▶ _What the task requires_:
All lines in the material below that hold "Prelude" should be found and copied.

▶ _Material provided_:
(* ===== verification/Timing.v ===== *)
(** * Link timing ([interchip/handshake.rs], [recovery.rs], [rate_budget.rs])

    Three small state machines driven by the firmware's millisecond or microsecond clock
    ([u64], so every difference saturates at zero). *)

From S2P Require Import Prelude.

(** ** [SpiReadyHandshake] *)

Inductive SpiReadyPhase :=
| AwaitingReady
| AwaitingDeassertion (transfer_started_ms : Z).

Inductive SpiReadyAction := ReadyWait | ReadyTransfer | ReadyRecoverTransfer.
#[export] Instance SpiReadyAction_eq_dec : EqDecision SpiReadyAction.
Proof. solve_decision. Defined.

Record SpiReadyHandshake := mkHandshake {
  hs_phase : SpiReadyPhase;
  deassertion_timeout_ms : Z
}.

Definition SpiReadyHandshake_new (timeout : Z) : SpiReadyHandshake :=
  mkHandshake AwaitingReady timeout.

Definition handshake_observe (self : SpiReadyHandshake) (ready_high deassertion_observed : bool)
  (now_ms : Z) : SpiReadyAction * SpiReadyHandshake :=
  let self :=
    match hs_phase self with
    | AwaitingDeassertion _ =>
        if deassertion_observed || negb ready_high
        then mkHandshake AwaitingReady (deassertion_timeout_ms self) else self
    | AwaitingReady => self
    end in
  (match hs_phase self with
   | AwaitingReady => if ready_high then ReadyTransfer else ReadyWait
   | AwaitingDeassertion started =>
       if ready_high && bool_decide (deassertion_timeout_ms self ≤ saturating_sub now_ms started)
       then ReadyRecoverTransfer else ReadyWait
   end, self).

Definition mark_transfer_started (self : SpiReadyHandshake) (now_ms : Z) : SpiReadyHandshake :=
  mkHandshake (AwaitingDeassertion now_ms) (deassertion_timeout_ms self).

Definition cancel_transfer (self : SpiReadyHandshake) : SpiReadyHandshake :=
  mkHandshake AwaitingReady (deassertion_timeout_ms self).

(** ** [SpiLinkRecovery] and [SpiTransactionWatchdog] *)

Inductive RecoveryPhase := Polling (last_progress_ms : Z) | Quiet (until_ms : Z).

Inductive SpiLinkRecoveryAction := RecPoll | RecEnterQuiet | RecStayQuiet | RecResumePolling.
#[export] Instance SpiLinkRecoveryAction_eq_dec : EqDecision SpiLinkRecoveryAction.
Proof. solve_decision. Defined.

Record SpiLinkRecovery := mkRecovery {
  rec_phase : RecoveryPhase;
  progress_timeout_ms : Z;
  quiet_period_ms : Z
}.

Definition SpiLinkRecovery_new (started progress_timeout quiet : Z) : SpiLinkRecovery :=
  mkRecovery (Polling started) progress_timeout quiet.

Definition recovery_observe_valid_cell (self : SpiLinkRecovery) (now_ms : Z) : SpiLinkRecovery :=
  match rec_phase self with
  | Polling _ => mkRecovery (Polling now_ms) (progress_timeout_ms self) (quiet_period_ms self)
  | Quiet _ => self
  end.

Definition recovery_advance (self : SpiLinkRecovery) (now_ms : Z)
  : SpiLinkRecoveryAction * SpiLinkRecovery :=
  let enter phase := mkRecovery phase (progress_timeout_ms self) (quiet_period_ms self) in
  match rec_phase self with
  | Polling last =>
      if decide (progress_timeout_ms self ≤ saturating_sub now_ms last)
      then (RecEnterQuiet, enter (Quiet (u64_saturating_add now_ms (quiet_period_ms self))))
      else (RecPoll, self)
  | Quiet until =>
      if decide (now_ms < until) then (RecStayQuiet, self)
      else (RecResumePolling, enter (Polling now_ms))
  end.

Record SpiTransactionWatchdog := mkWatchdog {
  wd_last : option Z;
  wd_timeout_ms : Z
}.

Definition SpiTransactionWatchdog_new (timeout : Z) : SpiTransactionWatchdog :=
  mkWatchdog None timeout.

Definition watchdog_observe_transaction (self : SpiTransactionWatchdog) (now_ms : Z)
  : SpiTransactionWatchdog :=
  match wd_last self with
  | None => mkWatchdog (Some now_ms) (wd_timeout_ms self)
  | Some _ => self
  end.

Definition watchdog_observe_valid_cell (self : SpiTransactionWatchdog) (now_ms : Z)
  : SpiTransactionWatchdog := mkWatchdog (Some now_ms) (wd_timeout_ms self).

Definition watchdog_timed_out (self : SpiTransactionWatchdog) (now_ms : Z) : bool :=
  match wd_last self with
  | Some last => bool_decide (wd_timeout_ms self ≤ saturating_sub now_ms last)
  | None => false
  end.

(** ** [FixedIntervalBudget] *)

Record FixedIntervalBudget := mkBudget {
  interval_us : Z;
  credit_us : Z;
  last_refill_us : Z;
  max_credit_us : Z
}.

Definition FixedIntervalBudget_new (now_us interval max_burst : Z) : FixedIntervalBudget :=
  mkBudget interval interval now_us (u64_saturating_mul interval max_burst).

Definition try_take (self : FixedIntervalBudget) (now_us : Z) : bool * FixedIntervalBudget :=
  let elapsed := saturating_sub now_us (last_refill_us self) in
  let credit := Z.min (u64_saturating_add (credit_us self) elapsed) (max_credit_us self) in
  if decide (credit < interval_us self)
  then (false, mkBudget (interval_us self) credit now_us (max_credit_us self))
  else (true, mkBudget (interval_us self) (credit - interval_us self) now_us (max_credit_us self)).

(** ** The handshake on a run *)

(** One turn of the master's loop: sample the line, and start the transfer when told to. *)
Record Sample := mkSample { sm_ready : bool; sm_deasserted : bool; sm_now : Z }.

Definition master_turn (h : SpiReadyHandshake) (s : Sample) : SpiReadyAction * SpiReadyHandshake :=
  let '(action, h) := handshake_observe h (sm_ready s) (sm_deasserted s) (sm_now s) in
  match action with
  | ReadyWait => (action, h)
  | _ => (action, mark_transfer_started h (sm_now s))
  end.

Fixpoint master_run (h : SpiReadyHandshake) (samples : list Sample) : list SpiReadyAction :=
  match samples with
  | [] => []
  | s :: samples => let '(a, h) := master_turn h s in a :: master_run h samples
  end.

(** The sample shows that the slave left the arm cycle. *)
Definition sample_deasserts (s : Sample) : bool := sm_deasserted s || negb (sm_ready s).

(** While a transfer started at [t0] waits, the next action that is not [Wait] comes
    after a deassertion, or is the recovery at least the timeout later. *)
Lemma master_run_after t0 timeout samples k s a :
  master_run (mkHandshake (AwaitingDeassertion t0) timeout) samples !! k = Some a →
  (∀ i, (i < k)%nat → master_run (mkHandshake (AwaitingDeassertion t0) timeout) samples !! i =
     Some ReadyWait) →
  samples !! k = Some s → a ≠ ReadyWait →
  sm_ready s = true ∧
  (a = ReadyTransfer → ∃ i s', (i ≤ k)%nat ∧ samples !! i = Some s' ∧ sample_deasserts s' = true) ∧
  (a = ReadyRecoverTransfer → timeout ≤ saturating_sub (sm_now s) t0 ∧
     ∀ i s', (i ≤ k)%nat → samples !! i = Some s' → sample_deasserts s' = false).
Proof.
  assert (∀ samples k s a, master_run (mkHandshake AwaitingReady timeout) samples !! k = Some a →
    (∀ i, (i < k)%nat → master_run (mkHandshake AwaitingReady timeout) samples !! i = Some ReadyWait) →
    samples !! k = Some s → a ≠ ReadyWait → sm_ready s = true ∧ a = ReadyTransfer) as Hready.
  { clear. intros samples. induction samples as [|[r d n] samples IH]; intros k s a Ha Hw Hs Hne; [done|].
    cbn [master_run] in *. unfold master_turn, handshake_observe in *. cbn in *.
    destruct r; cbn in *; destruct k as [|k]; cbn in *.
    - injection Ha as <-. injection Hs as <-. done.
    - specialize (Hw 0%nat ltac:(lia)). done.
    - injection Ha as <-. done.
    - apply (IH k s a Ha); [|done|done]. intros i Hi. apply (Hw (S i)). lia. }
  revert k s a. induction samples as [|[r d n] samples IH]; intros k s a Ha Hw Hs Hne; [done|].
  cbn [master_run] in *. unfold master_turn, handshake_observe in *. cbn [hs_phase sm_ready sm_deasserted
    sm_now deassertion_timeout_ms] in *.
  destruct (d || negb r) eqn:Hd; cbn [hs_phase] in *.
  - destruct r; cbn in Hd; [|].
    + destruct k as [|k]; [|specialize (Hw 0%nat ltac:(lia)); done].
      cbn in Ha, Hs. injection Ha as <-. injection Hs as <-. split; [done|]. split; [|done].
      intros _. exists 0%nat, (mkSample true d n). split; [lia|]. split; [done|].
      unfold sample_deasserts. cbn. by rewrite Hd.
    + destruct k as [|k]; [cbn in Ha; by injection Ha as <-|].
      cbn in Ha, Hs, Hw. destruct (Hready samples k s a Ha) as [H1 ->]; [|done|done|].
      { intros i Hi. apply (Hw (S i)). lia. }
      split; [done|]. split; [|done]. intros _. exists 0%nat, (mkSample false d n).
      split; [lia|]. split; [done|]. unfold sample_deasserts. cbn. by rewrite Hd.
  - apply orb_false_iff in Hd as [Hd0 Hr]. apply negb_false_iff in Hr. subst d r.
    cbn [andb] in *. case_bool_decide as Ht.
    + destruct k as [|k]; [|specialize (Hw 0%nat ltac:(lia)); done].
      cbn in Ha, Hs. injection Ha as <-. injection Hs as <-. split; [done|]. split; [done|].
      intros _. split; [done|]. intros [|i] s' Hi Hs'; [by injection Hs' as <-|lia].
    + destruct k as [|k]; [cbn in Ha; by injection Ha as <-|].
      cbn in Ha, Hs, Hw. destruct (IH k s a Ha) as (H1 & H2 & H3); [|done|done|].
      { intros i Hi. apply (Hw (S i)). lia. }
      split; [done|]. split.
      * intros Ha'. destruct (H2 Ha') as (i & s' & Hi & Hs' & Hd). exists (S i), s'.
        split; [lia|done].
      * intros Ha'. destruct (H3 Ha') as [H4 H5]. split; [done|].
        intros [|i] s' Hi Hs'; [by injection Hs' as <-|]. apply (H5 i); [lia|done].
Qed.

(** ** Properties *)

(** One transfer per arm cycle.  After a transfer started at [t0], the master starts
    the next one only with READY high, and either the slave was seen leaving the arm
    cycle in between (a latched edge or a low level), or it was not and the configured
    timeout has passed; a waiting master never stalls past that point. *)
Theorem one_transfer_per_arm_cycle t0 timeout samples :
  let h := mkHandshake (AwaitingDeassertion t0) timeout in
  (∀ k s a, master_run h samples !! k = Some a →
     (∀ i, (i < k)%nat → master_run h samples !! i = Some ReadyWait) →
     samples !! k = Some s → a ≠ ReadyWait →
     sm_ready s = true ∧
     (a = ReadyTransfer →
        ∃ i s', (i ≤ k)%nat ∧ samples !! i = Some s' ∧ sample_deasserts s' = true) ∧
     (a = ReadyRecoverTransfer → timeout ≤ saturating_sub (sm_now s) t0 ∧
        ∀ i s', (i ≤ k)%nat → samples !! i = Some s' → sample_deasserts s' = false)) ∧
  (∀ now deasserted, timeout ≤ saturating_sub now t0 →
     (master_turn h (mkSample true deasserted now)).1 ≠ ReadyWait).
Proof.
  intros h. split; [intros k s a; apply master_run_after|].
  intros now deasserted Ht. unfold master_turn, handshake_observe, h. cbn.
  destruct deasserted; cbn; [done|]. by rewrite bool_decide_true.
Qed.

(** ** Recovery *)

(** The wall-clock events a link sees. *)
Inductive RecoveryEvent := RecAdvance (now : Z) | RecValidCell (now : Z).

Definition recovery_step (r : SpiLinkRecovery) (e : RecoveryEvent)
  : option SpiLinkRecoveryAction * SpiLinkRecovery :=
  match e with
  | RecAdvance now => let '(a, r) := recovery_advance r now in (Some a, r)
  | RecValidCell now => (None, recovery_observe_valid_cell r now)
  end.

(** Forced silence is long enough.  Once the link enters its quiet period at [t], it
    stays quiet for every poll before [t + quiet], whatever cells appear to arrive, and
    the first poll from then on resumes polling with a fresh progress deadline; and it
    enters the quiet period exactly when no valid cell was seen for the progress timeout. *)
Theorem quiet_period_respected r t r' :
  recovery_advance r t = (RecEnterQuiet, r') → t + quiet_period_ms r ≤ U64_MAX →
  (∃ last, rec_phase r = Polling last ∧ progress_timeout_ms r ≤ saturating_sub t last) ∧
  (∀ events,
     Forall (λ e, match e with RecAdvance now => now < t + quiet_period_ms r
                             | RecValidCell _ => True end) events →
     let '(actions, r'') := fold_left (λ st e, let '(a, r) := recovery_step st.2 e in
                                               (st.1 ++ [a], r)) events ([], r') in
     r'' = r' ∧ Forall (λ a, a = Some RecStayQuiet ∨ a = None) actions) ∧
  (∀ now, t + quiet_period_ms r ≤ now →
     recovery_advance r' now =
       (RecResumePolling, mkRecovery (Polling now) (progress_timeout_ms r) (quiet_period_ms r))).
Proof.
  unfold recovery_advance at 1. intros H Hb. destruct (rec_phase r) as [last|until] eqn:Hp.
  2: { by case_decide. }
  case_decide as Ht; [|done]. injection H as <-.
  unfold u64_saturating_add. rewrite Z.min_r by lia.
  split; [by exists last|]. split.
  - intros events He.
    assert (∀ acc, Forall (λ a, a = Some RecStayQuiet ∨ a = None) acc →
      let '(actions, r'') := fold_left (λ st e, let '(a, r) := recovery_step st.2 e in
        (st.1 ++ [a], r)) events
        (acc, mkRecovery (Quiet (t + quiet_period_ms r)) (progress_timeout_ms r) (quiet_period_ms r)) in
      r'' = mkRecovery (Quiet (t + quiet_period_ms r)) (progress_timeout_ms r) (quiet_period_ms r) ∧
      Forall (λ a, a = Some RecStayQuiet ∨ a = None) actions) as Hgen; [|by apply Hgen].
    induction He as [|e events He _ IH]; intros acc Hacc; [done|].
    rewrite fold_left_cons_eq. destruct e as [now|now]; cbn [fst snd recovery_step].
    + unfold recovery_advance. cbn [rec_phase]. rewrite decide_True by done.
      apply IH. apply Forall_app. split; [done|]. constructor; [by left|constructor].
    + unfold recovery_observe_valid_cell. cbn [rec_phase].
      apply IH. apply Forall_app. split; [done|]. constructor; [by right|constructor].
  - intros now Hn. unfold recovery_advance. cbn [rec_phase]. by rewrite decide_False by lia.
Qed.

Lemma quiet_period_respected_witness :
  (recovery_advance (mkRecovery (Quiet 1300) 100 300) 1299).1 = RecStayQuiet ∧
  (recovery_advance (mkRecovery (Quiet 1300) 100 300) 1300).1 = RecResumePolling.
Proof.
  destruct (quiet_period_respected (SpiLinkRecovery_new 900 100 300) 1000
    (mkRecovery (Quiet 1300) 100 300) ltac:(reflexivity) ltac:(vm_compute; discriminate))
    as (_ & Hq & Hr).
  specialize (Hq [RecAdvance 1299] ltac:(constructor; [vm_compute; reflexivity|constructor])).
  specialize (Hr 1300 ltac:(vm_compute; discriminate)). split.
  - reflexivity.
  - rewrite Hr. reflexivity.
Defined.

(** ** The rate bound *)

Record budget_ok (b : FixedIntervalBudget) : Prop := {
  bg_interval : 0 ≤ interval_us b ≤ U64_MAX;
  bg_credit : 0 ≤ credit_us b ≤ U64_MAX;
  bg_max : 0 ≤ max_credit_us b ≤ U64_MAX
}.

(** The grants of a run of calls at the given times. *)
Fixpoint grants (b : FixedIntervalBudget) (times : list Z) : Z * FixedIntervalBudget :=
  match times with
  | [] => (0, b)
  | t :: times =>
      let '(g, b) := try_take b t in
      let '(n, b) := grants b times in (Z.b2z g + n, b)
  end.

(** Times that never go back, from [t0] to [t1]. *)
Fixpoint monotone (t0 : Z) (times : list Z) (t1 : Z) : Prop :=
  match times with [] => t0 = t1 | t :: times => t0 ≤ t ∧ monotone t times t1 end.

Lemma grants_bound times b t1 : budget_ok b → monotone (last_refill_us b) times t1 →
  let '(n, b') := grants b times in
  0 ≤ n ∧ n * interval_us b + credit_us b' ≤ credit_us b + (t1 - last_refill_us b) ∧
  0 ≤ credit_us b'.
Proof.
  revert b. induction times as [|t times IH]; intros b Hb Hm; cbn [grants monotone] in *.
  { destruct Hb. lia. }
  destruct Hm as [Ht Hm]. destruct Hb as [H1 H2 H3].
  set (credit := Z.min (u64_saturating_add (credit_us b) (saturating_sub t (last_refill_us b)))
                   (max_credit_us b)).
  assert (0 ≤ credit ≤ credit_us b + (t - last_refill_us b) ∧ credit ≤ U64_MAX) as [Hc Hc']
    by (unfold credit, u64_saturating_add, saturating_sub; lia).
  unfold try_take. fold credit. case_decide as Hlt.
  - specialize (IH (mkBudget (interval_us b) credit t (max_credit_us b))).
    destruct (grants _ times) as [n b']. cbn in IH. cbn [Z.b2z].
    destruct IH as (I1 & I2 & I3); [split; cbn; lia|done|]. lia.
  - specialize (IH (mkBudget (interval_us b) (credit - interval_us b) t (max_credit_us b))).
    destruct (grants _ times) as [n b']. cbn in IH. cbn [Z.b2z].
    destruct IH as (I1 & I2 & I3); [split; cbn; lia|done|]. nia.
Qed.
...
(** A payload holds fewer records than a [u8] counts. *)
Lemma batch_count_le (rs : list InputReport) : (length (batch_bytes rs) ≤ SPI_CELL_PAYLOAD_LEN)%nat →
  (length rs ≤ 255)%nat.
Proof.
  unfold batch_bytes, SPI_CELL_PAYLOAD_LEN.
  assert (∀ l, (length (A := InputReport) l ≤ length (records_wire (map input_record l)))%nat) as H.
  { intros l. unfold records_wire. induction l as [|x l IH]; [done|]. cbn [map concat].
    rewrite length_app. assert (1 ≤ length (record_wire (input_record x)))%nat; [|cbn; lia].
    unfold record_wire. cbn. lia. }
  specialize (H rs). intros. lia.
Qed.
...
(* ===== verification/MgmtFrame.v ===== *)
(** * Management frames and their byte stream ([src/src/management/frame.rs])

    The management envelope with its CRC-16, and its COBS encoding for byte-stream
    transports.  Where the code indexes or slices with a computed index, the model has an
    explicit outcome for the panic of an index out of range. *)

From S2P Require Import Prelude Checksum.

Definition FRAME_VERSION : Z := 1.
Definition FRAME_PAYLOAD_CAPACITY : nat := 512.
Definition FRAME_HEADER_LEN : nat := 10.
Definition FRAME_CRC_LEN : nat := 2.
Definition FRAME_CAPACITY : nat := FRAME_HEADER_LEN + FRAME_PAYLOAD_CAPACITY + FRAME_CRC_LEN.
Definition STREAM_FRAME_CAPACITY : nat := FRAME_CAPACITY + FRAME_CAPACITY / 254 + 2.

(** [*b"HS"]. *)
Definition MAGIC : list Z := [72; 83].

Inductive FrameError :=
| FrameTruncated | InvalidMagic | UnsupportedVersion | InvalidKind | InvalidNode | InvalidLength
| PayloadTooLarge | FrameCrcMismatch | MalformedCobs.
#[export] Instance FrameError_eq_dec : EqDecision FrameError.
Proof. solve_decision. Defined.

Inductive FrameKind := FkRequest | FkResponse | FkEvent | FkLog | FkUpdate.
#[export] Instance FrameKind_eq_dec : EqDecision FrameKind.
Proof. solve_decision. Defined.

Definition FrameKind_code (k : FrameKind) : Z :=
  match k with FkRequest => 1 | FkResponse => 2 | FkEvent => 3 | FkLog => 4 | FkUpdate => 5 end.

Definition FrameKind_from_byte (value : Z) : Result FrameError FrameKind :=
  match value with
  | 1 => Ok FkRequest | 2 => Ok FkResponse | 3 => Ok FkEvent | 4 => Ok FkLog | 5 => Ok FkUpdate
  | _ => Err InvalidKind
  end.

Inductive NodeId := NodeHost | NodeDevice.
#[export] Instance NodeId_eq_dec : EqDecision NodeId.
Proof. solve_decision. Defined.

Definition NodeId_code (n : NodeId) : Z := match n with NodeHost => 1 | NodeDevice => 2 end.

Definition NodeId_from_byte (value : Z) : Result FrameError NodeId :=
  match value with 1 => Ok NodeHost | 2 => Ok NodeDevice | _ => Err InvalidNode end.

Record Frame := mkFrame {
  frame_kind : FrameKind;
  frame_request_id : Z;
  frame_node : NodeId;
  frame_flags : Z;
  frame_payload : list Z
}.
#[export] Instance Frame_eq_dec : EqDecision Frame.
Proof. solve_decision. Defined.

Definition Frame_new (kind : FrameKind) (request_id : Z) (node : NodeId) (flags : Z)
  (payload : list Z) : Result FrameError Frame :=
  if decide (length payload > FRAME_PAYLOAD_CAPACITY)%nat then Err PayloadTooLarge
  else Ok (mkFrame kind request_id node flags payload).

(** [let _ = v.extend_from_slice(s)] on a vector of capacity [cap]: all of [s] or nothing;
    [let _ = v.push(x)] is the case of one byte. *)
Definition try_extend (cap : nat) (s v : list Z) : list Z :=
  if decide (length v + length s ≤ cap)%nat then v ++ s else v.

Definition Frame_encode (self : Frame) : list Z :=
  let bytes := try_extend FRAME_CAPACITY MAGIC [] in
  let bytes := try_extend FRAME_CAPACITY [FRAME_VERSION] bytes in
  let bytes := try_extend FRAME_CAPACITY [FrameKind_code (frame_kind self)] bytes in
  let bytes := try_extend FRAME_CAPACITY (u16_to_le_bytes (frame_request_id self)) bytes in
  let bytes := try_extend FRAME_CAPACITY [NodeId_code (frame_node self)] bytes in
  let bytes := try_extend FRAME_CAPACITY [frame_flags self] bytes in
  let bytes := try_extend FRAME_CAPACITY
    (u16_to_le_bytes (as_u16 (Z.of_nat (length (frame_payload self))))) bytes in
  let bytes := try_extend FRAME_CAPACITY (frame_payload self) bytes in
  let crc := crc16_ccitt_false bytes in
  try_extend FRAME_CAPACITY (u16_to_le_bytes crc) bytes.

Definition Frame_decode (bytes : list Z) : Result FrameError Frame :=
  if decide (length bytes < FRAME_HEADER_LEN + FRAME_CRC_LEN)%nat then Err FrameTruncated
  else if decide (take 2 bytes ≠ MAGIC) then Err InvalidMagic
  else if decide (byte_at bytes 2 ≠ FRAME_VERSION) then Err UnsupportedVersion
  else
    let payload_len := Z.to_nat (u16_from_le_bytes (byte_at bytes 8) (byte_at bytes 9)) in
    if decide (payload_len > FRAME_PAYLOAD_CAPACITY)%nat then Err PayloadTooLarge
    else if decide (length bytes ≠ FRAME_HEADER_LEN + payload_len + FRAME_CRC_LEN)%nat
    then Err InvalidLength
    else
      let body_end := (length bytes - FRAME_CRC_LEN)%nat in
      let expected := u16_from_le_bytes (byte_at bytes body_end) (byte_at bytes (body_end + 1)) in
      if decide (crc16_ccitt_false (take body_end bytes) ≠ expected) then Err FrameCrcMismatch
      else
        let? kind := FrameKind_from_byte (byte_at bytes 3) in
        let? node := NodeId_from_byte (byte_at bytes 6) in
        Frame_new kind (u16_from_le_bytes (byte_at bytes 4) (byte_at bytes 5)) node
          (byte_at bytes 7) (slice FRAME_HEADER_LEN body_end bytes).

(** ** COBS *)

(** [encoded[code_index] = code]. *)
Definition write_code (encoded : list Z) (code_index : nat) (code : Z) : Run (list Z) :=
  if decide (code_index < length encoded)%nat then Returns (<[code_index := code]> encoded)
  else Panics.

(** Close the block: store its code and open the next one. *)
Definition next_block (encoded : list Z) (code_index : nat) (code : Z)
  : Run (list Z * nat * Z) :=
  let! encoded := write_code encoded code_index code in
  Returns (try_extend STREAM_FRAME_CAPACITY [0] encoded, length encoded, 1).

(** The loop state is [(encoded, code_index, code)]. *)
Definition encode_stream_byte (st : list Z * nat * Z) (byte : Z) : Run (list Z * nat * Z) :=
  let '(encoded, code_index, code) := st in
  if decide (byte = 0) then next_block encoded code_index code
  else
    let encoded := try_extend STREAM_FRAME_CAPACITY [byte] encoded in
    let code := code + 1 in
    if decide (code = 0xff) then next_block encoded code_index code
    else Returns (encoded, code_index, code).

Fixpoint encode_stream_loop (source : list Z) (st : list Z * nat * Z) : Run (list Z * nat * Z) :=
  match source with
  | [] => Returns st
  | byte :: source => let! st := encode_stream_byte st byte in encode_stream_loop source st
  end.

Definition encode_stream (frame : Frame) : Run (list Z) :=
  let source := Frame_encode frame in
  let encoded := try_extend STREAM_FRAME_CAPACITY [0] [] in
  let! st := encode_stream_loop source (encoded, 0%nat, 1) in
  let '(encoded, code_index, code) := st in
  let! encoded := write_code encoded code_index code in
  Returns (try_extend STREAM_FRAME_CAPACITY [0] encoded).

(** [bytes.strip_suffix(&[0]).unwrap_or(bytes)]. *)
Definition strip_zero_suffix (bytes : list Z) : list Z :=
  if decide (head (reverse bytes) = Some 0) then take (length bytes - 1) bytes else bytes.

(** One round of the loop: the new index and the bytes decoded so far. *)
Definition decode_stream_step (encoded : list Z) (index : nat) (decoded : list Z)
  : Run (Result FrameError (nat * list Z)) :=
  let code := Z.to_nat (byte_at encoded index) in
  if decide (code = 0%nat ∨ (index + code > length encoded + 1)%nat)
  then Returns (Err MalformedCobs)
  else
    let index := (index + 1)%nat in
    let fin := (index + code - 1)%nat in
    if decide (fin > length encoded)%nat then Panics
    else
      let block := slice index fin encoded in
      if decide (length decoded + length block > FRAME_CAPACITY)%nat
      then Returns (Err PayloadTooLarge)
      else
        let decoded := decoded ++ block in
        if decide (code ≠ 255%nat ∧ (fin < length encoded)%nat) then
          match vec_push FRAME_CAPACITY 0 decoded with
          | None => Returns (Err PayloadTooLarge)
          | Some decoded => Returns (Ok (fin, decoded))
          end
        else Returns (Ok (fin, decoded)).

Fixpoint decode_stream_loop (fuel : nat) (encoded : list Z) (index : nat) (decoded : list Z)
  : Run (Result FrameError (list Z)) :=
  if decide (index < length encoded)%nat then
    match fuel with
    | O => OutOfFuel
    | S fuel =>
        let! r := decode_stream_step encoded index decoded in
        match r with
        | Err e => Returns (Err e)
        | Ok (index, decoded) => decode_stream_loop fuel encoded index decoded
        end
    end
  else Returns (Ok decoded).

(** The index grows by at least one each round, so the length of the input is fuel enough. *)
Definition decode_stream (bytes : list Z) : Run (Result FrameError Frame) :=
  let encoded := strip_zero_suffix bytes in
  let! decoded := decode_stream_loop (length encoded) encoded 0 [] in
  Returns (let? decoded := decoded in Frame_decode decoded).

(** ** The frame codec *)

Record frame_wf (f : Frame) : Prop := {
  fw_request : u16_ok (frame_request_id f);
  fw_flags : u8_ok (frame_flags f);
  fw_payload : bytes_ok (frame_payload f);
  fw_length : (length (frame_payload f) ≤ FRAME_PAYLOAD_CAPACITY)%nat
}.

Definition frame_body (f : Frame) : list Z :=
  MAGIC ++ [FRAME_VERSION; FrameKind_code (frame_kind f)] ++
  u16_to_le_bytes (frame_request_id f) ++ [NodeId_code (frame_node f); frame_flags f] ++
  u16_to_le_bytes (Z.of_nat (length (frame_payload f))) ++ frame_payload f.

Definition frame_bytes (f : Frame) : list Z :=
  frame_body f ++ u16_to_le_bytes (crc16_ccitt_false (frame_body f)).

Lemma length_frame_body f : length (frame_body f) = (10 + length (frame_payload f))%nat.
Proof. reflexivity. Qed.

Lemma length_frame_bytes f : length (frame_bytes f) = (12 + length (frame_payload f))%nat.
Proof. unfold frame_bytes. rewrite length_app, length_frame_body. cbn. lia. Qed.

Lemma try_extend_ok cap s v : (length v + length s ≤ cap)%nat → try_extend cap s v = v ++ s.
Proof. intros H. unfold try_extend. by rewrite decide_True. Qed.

▶ _Expected output_:
From S2P Require Import Prelude.
From S2P Require Import Prelude Checksum.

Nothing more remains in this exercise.